## Your task
When you reach the line containing "- intros x (e" in the entries below, start writing out each line exactly, and stop after the line containing "intros [Hn Hd].".

※ ※ ※

(* ===== verification/Listing.v ===== *)
(** * Listings of a table

    How many entries the listings of a map have, and so how often a loop that
    walks through a table turns. *)
From S2P Require Import Prelude ChainedTable ChainSpec TableSpec.

(** Different keys that all occur in a list are no more than the list has. *)
Lemma keys_length_le {K V} `{KeyLaws K} (es : list (K * V)) (ks : list K) :
  distinct es → (∀ e, e ∈ es → ∃ k, k ∈ ks ∧ key_compare e.1 k = 0) → (length es <= length ks)%nat.
Proof.
  intros [Hn Hd] Hf. set (g := λ e : K * V, default e.1 (head (filter (λ k, key_compare e.1 k = 0) ks))).
  assert (∀ e, e ∈ es → g e ∈ ks ∧ key_compare e.1 (g e) = 0) as Hg.
  { intros e He. destruct (Hf e He) as (k & Hk & E). unfold g.
    destruct (filter (λ k, key_compare e.1 k = 0) ks) as [|x xs] eqn:Ex.
    - assert (k ∈ filter (λ k, key_compare e.1 k = 0) ks) as Hx by (by apply list_elem_of_filter).
      rewrite Ex in Hx. by apply not_elem_of_nil in Hx.
    - assert (x ∈ filter (λ k, key_compare e.1 k = 0) ks) as Hx by (rewrite Ex; set_solver).
      apply list_elem_of_filter in Hx as [??]. done. }
  rewrite <- (length_fmap g). apply submseteq_length, NoDup_submseteq.
  - apply NoDup_fmap_2_strong; [|done]. intros x y Hx Hy E. destruct (Hg x Hx) as [_ Ex], (Hg y Hy) as [_ Ey].
    apply Hd; [done|done|]. rewrite E in Ex. by rewrite (compare_eq_r x.1 y.1 (g y) Ey).
  - intros x (e & -> & He)%list_elem_of_fmap. by apply Hg.
Qed.

(** Every listing of a map has the same length. *)
Lemma lists_length_le {K V} `{KeyLaws K} (mp : kmap K V) es es' :
  lists mp es → lists mp es' → (length es <= length es')%nat.
Proof.
  intros Hl Hl'. rewrite <- (length_fmap fst es'). apply keys_length_le; [by eapply lists_distinct|].
  intros [k v] He. destruct (lists_complete _ _ Hl' k v (lists_sound _ _ Hl k v He)) as (k' & E & Hin).
  exists k'. split; [|done]. apply list_elem_of_fmap. by exists (k', v).
Qed.

(** ** Enough turns of a loop through a table *)
Section fuel.
Context {K V : Type} `{KeyLaws K}.
Implicit Types (mp : kmap K V) (k : K).

Definition fuel_for (fuel : nat) mp : Prop := ∀ es, lists mp es → (length es < fuel)%nat.

Lemma fuel_for_lists mp es : lists mp es → fuel_for (S (length es)) mp.
Proof. intros Hl es' Hl'. pose proof (lists_length_le mp es' es Hl' Hl). lia. Qed.
Lemma fuel_for_mono n n' mp : (n <= n')%nat → fuel_for n mp → fuel_for n' mp.
Proof. intros Hn Hf es Hl. specialize (Hf es Hl). lia. Qed.

(** The entries of the other flows *)
Definition at_key (k : K) (e : K * V) : Prop := key_compare e.1 k = 0.
#[local] Instance at_key_dec k e : Decision (at_key k e).
Proof. unfold at_key. apply _. Defined.
Definition others (k : K) (es : list (K * V)) : list (K * V) := filter (λ e, ¬ at_key k e) es.

Lemma others_elem k es e : e ∈ others k es ↔ e ∈ es ∧ ¬ at_key k e.
Proof. unfold others. rewrite list_elem_of_filter. naive_solver. Qed.

Lemma others_length k es : distinct es → (length es <= S (length (others k es)))%nat.
Proof.
  intros [Hn Hd]. assert (length (filter (at_key k) es) <= 1)%nat as Hone.
  { destruct (filter (at_key k) es) as [|x [|y l]] eqn:E; [simpl; lia..|].
    assert (NoDup (x :: y :: l)) as Hx by (rewrite <- E; by apply NoDup_filter).
    assert (∀ z, z ∈ x :: y :: l → at_key k z ∧ z ∈ es) as Hz
      by (intros z Hz; rewrite <- E in Hz; by apply list_elem_of_filter in Hz).
    destruct (Hz x) as [Ex Hx1]; [set_solver|]. destruct (Hz y) as [Ey Hy1]; [set_solver|].
    assert (x = y) as -> by (apply Hd; [done|done|]; by rewrite (compare_eq_r x.1 y.1 k Ey)).
    apply NoDup_cons in Hx as [Hx _]. set_solver. }
  assert (length (filter (at_key k) es) + length (others k es) = length es)%nat as Hsum; [|lia].
  unfold others. clear. induction es as [|e es IH]; [done|]. rewrite !filter_cons.
  destruct (decide (at_key k e)); [rewrite decide_False by naive_solver|rewrite decide_True by done]; simpl; lia.
Qed.

Lemma others_lists mp k o es :
  lists (kupd k o mp) es →
  (∀ e, e ∈ others k es → mp e.1 = Some e.2) ∧ distinct (others k es) ∧
  (∀ k' v, mp k' = Some v → key_compare k' k ≠ 0 → ∃ k'', key_compare k' k'' = 0 ∧ (k'', v) ∈ others k es).
Proof.
  intros [Hs Hc Hn Hd]. split_and!.
  - intros [k' v'] [Hin Hne]%others_elem. apply Hs in Hin. simpl in *. by rewrite kupd_ne in Hin.
  - split; [by apply NoDup_filter|]. intros e f [He _]%others_elem [Hf _]%others_elem. by apply Hd.
  - intros k' v Hk' Hne. destruct (Hc k' v) as (k'' & E & Hin); [by rewrite kupd_ne|]. exists k''. split; [done|].
    apply others_elem. split; [done|]. unfold at_key. simpl. intros E'. by rewrite (compare_eq_r k' k'' k E') in E.
Qed.

(** One more entry *)
Lemma lists_without mp k o es :
  lists (kupd k o mp) es → krespects mp →
  ∃ es', lists mp es' ∧ (length es <= S (length es'))%nat.
Proof.
  intros Hl Hr. destruct (others_lists mp k o es Hl) as (Hmp & [Hn Hd] & Hc).
  pose proof (others_length k es (lists_distinct _ _ Hl)) as Hlen. destruct (mp k) as [v|] eqn:Ek.
  - exists (others k es ++ [(k, v)]). rewrite length_app. simpl. split; [|lia]. split.
    + intros k' v' [Hin|Hin]%elem_of_app; [by apply (Hmp (k', v'))|].
      by apply list_elem_of_singleton in Hin as [= -> ->].
    + intros k' v' Hk'. destruct (decide (key_compare k' k = 0)) as [E|E].
      * exists k. split; [done|]. rewrite (Hr _ _ E), Ek in Hk'. injection Hk' as ->. set_solver.
      * destruct (Hc k' v' Hk' E) as (k'' & ? & ?). exists k''. set_solver.
    + apply NoDup_app. split_and!; [done| |apply NoDup_singleton].
      intros e [_ Hne]%others_elem ->%list_elem_of_singleton. by apply Hne, compare_refl.
    + intros e f [He|He]%elem_of_app [Hf|Hf]%elem_of_app E; [by apply Hd| | |].
      * apply list_elem_of_singleton in Hf as ->. by apply others_elem in He as [_ []].
      * apply list_elem_of_singleton in He as ->. apply compare_eq_sym in E. by apply others_elem in Hf as [_ []].
      * by apply list_elem_of_singleton in He as ->, Hf as ->.
  - exists (others k es). split; [|lia]. split; [| |done|done].
    + intros k' v' Hin. by apply (Hmp (k', v')).
    + intros k' v' Hk'. apply Hc; [done|]. intros E. rewrite (Hr _ _ E) in Hk'. congruence.
Qed.
Lemma fuel_for_upd n k o mp : krespects mp → fuel_for n mp → fuel_for (S n) (kupd k o mp).
Proof. intros Hr Hf es Hl. destruct (lists_without mp k o es Hl Hr) as (es' & Hl' & Hlen). specialize (Hf es' Hl'). lia. Qed.
End fuel.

※ ※ ※

## Answer section
  - intros x (e & -> & He)%list_elem_of_fmap. by apply Hg.
Qed.

(** Every listing of a map has the same length. *)
Lemma lists_length_le {K V} `{KeyLaws K} (mp : kmap K V) es es' :
  lists mp es → lists mp es' → (length es <= length es')%nat.
Proof.
  intros Hl Hl'. rewrite <- (length_fmap fst es'). apply keys_length_le; [by eapply lists_distinct|].
  intros [k v] He. destruct (lists_complete _ _ Hl' k v (lists_sound _ _ Hl k v He)) as (k' & E & Hin).
  exists k'. split; [|done]. apply list_elem_of_fmap. by exists (k', v).
Qed.

(** ** Enough turns of a loop through a table *)
Section fuel.
Context {K V : Type} `{KeyLaws K}.
Implicit Types (mp : kmap K V) (k : K).

Definition fuel_for (fuel : nat) mp : Prop := ∀ es, lists mp es → (length es < fuel)%nat.

Lemma fuel_for_lists mp es : lists mp es → fuel_for (S (length es)) mp.
Proof. intros Hl es' Hl'. pose proof (lists_length_le mp es' es Hl' Hl). lia. Qed.
Lemma fuel_for_mono n n' mp : (n <= n')%nat → fuel_for n mp → fuel_for n' mp.
Proof. intros Hn Hf es Hl. specialize (Hf es Hl). lia. Qed.

(** The entries of the other flows *)
Definition at_key (k : K) (e : K * V) : Prop := key_compare e.1 k = 0.
#[local] Instance at_key_dec k e : Decision (at_key k e).
Proof. unfold at_key. apply _. Defined.
Definition others (k : K) (es : list (K * V)) : list (K * V) := filter (λ e, ¬ at_key k e) es.

Lemma others_elem k es e : e ∈ others k es ↔ e ∈ es ∧ ¬ at_key k e.
Proof. unfold others. rewrite list_elem_of_filter. naive_solver. Qed.

Lemma others_length k es : distinct es → (length es <= S (length (others k es)))%nat.
Proof.
  intros [Hn Hd]. assert (length (filter (at_key k) es) <= 1)%nat as Hone.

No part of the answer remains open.